Authored by Alain Negre – originally published in French on “Espace Francophone
Synopsis
Contemporary cosmology gives rise to an abundance of questions and models attempting to explain current paradoxes such as dark matter and energy, the total disappearance of antimatter, and the improbable alignment of the constants of physics that would allow our existence.
The term “enantiodromia” referenced in the title of this article comes from pre-Socratic philosophy. It denotes a philosophical view where tensions between opposites govern the cycles of natural life. All that exists constantly cycles into its opposite, creating what we see as change. This relationship means change is not chaotic; instead, change operates along a natural continuum. In modern scientific terms, this process is referred to as a self-regulating loop.
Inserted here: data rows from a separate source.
(** [rank_candidates_from_top_k(top_k_symbols, top_k_candidates_per_symbol)] *)
Definition rank_candidates_from_top_k (self : t) (top_k_symbols : list (Z * float))
    (top_k_candidates_per_symbol : Z)
  : list RankedCandidate.t :=
  let all_candidates :=
    foldl (λ (all_candidates : list RankedCandidate.t) '(symbol_id, confidence),
      let latex_candidates :=
        SymbolMappingDatabase.get_ranked_candidates (mapping_db self) symbol_id in
      match latex_candidates with
      | [] =>
          all_candidates ++
          [ RankedCandidate.make
              ("\symbol_" +:+ py_str symbol_id)
              symbol_id
              confidence
              (Float.lit 5 1)
              (confidence * vision_weight self + Float.lit 5 1 * math_weight self)%flt
              "symbol (no mapping available)"
              (Some ("Symbol class " +:+ py_str symbol_id
                     +:+ " - mapping not yet available")) ]
      | _ =>
          foldl (λ all_candidates latex_cand,
            let combined_score :=
              (confidence * vision_weight self
               + LaTeXCandidate.math_priority latex_cand * math_weight self)%flt in
            all_candidates ++
            [ RankedCandidate.make
                (LaTeXCandidate.command latex_cand)
                symbol_id
                confidence
                (LaTeXCandidate.math_priority latex_cand)
                combined_score
                (LaTeXCandidate.context latex_cand)
                (LaTeXCandidate.description latex_cand) ])
            all_candidates
            (slice_to top_k_candidates_per_symbol latex_candidates)
      end) [] top_k_symbols in
  list_sort RankedCandidate.lt all_candidates.

End CandidateRanker.

(** ** The engine *)

Module SemanticSuggestionEngine.

(** What [__init__] prints. *)
Inductive line : Type :=
  | Warning_could_not_load (e : exn)
  | Using_default_mappings_only.

Record t (renderer : Type) : Type := make {
  mapping_db : store;
  ranker : CandidateRanker.t;
  renderer_ : option renderer
}.
Arguments make {renderer} _ _ _.
Arguments mapping_db {renderer} _.
Arguments ranker {renderer} _.
Arguments renderer_ {renderer} _.

Section Init.
Context {text : Type} `{JsonCodec text} {renderer : Type}.

(** The store of a new engine and what building it prints: the one that was
    passed or a new one, into which the full mapping file is merged when it
    exists; an exception of the merge is caught and reported. ([Untyped] is
    not an exception: such a file is outside the model.) *)
Definition init_mapping_db (fs : filesystem text) (full_mapping_path : string)
    (mapping_db : option store) (load_full_mapping : bool)
  : result store * list line :=
  match mapping_db with
  | Some mapping_db => (Ok mapping_db, [])
  | None =>
      let mapping_db := SymbolMappingDatabase.init in
      if load_full_mapping && path_exists fs full_mapping_path then
        match SymbolMappingDatabase.load_full_mapping fs full_mapping_path mapping_db with
        | (Ok _, mapping_db) => (Ok mapping_db, [])
        | (Raise Untyped, _) => (Raise Untyped, [])
        | (Raise e, mapping_db) =>
            (Ok mapping_db, [Warning_could_not_load e; Using_default_mappings_only])
        end
      else (Ok mapping_db, [])
  end.

(** [SemanticSuggestionEngine(mapping_db, ranker, renderer, load_full_mapping)] *)
Definition init (fs : filesystem text) (full_mapping_path : string)
    (mapping_db : option store) (ranker : option CandidateRanker.t)
    (renderer_ : option renderer) (load_full_mapping : bool)
  : result (t renderer) * list line :=
  match init_mapping_db fs full_mapping_path mapping_db load_full_mapping with
  | (Raise e, out) => (Raise e, out)
  | (Ok mapping_db, out) =>
      let ranker :=
        match ranker with
        | Some ranker => Ok ranker
        | None =>
            CandidateRanker.init (Some mapping_db) (Float.lit 6 1) (Float.lit 4 1)
        end in
      (ranker ← ranker; Ok (make mapping_db ranker renderer_), out)
  end.

End Init.

End SemanticSuggestionEngine.

(** ** Notions of the statements *)

Import SymbolMappingDatabase.
Import CandidateRanker.

(** Descending order of a float key, and the elements whose key compares
    equal to [p]. *)
Definition descending {A} (key : A → float) (a b : A) : Prop :=
  (key b <=? key a)%flt = true.
Definition tied {A} (key : A → float) (p : float) (a : A) : Prop :=
  Float.eqb (key a) p = true.

#[global] Instance tied_dec {A} (key : A → float) p a : Decision (tied key p a).
Proof. unfold tied. apply _. Defined.

(** The mapping [from_json] builds for the record of [mapping] under the key
    [class_id]. *)
Definition rekey (class_id : Z) (mapping : SymbolMapping.t) : SymbolMapping.t :=
  SymbolMapping.make class_id (SymbolMapping.symbol_name mapping)
    (SymbolMapping.latex_candidates mapping).

(** No stored priority is a NaN. *)
Definition no_nan_priority (candidates : list LaTeXCandidate.t) : bool :=
  forallb (λ c, negb (Float.is_nan (LaTeXCandidate.math_priority c))) candidates.

(** What a selected symbol contributes to [all_candidates]: the placeholder
    when the store has no candidate for it, else its ranked candidates, cut
    to the first [top_k_candidates_per_symbol], each with its score. *)
Definition placeholder (self : CandidateRanker.t) (symbol_id : Z) (confidence : float)
  : RankedCandidate.t :=
  RankedCandidate.make
    ("\symbol_" +:+ py_str symbol_id) symbol_id confidence (Float.lit 5 1)
    (confidence * vision_weight self + Float.lit 5 1 * math_weight self)%flt
    "symbol (no mapping available)"
    (Some ("Symbol class " +:+ py_str symbol_id +:+ " - mapping not yet available")).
There are moderation processes, such as the Lenz-Faraday law of electromagnetism, which are well understood in modern physics but have never been demonstrated at the global scale of the universe.
The psychiatrist Carl Jung drew all his empirical material from his patients. Psychology is an empirical science and deals with realities. But human nature is partly empirical and partly transcendental. Jung revitalized the concept of enantiodromia and applied it to the paradoxical nature of the human psyche.
The physicist Kepler who set the new science in motion in the XVIIth century, was deeply religious. The same was also true, later on, for Newton, Faraday, and others. They believed the laws they were discovering were the laws of God. But, gradually, references to God’s unifying power disappeared, and now physicists only mention “the laws of physics” without any reference to God. However, contemporary physicists continue to be driven by the dream of unifying all the fundamental forces, but this search for the one underlying principle is hauntingly pursued without ever admitting what they actually presuppose is that there is a “One”. This is a metaphysical hypothesis.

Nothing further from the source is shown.